#### YOUR INSTRUCTIONS:
Go through the entries below and print each one exactly.

#### RECORDS SUPPLIED:

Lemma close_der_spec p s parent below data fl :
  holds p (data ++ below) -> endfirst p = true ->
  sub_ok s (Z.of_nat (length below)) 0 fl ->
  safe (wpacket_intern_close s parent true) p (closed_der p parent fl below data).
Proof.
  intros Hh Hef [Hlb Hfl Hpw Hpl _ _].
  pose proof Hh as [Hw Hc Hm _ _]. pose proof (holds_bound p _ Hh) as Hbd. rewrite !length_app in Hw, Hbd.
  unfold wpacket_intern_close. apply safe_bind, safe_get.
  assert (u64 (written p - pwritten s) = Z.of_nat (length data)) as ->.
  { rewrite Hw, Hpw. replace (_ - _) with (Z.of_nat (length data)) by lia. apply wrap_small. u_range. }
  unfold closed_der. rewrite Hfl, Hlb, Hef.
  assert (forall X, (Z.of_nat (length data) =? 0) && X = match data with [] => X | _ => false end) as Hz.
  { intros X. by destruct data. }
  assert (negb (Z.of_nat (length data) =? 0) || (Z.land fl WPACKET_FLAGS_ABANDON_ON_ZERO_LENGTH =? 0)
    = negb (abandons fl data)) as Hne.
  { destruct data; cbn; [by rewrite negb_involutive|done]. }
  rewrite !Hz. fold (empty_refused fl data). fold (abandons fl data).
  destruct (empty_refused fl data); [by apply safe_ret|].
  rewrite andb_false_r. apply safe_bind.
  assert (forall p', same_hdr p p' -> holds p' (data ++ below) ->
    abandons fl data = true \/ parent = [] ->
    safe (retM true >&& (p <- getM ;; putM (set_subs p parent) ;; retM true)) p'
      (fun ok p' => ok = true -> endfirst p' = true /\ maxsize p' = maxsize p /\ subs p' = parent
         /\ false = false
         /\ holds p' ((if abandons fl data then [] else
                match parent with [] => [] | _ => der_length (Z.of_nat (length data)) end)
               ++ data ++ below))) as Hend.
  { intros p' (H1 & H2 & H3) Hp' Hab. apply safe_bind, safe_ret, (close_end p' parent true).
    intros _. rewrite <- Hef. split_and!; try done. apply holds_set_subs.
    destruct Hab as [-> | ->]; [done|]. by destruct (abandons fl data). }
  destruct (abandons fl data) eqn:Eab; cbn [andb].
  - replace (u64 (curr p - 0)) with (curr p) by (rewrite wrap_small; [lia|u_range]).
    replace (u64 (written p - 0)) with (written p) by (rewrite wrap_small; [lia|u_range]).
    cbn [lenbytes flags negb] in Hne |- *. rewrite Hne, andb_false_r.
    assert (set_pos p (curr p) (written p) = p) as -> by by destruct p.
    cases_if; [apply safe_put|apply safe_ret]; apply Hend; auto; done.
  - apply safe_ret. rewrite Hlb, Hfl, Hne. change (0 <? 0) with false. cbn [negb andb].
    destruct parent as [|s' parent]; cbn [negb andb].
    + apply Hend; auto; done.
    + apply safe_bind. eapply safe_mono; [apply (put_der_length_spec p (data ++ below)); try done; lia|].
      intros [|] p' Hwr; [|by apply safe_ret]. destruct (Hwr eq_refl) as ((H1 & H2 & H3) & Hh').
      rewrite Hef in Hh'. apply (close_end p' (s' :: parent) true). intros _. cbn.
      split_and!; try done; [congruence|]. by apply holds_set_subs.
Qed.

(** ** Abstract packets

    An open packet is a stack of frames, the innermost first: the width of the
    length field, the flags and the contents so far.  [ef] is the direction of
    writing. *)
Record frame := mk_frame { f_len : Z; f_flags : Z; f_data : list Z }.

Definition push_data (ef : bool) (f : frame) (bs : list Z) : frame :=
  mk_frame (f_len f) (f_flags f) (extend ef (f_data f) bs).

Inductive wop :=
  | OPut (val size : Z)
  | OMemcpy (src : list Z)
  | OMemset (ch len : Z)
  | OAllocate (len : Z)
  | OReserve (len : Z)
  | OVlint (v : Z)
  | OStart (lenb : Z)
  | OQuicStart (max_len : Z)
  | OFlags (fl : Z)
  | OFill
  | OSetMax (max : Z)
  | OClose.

#### TASK RESULT:
Lemma close_der_spec p s parent below data fl :
  holds p (data ++ below) -> endfirst p = true ->
  sub_ok s (Z.of_nat (length below)) 0 fl ->
  safe (wpacket_intern_close s parent true) p (closed_der p parent fl below data).
Proof.
  intros Hh Hef [Hlb Hfl Hpw Hpl _ _].
  pose proof Hh as [Hw Hc Hm _ _]. pose proof (holds_bound p _ Hh) as Hbd. rewrite !length_app in Hw, Hbd.
  unfold wpacket_intern_close. apply safe_bind, safe_get.
  assert (u64 (written p - pwritten s) = Z.of_nat (length data)) as ->.
  { rewrite Hw, Hpw. replace (_ - _) with (Z.of_nat (length data)) by lia. apply wrap_small. u_range. }
  unfold closed_der. rewrite Hfl, Hlb, Hef.
  assert (forall X, (Z.of_nat (length data) =? 0) && X = match data with [] => X | _ => false end) as Hz.
  { intros X. by destruct data. }
  assert (negb (Z.of_nat (length data) =? 0) || (Z.land fl WPACKET_FLAGS_ABANDON_ON_ZERO_LENGTH =? 0)
    = negb (abandons fl data)) as Hne.
  { destruct data; cbn; [by rewrite negb_involutive|done]. }
  rewrite !Hz. fold (empty_refused fl data). fold (abandons fl data).
  destruct (empty_refused fl data); [by apply safe_ret|].
  rewrite andb_false_r. apply safe_bind.
  assert (forall p', same_hdr p p' -> holds p' (data ++ below) ->
    abandons fl data = true \/ parent = [] ->
    safe (retM true >&& (p <- getM ;; putM (set_subs p parent) ;; retM true)) p'
      (fun ok p' => ok = true -> endfirst p' = true /\ maxsize p' = maxsize p /\ subs p' = parent
         /\ false = false
         /\ holds p' ((if abandons fl data then [] else
                match parent with [] => [] | _ => der_length (Z.of_nat (length data)) end)
               ++ data ++ below))) as Hend.
  { intros p' (H1 & H2 & H3) Hp' Hab. apply safe_bind, safe_ret, (close_end p' parent true).
    intros _. rewrite <- Hef. split_and!; try done. apply holds_set_subs.
    destruct Hab as [-> | ->]; [done|]. by destruct (abandons fl data). }
  destruct (abandons fl data) eqn:Eab; cbn [andb].
  - replace (u64 (curr p - 0)) with (curr p) by (rewrite wrap_small; [lia|u_range]).
    replace (u64 (written p - 0)) with (written p) by (rewrite wrap_small; [lia|u_range]).
    cbn [lenbytes flags negb] in Hne |- *. rewrite Hne, andb_false_r.
    assert (set_pos p (curr p) (written p) = p) as -> by by destruct p.
    cases_if; [apply safe_put|apply safe_ret]; apply Hend; auto; done.
  - apply safe_ret. rewrite Hlb, Hfl, Hne. change (0 <? 0) with false. cbn [negb andb].
    destruct parent as [|s' parent]; cbn [negb andb].
    + apply Hend; auto; done.
    + apply safe_bind. eapply safe_mono; [apply (put_der_length_spec p (data ++ below)); try done; lia|].
      intros [|] p' Hwr; [|by apply safe_ret]. destruct (Hwr eq_refl) as ((H1 & H2 & H3) & Hh').
      rewrite Hef in Hh'. apply (close_end p' (s' :: parent) true). intros _. cbn.
      split_and!; try done; [congruence|]. by apply holds_set_subs.
Qed.

(** ** Abstract packets

    An open packet is a stack of frames, the innermost first: the width of the
    length field, the flags and the contents so far.  [ef] is the direction of
    writing. *)
Record frame := mk_frame { f_len : Z; f_flags : Z; f_data : list Z }.

Definition push_data (ef : bool) (f : frame) (bs : list Z) : frame :=
  mk_frame (f_len f) (f_flags f) (extend ef (f_data f) bs).

Inductive wop :=
  | OPut (val size : Z)
  | OMemcpy (src : list Z)
  | OMemset (ch len : Z)
  | OAllocate (len : Z)
  | OReserve (len : Z)
  | OVlint (v : Z)
  | OStart (lenb : Z)
  | OQuicStart (max_len : Z)
  | OFlags (fl : Z)
  | OFill
  | OSetMax (max : Z)
  | OClose.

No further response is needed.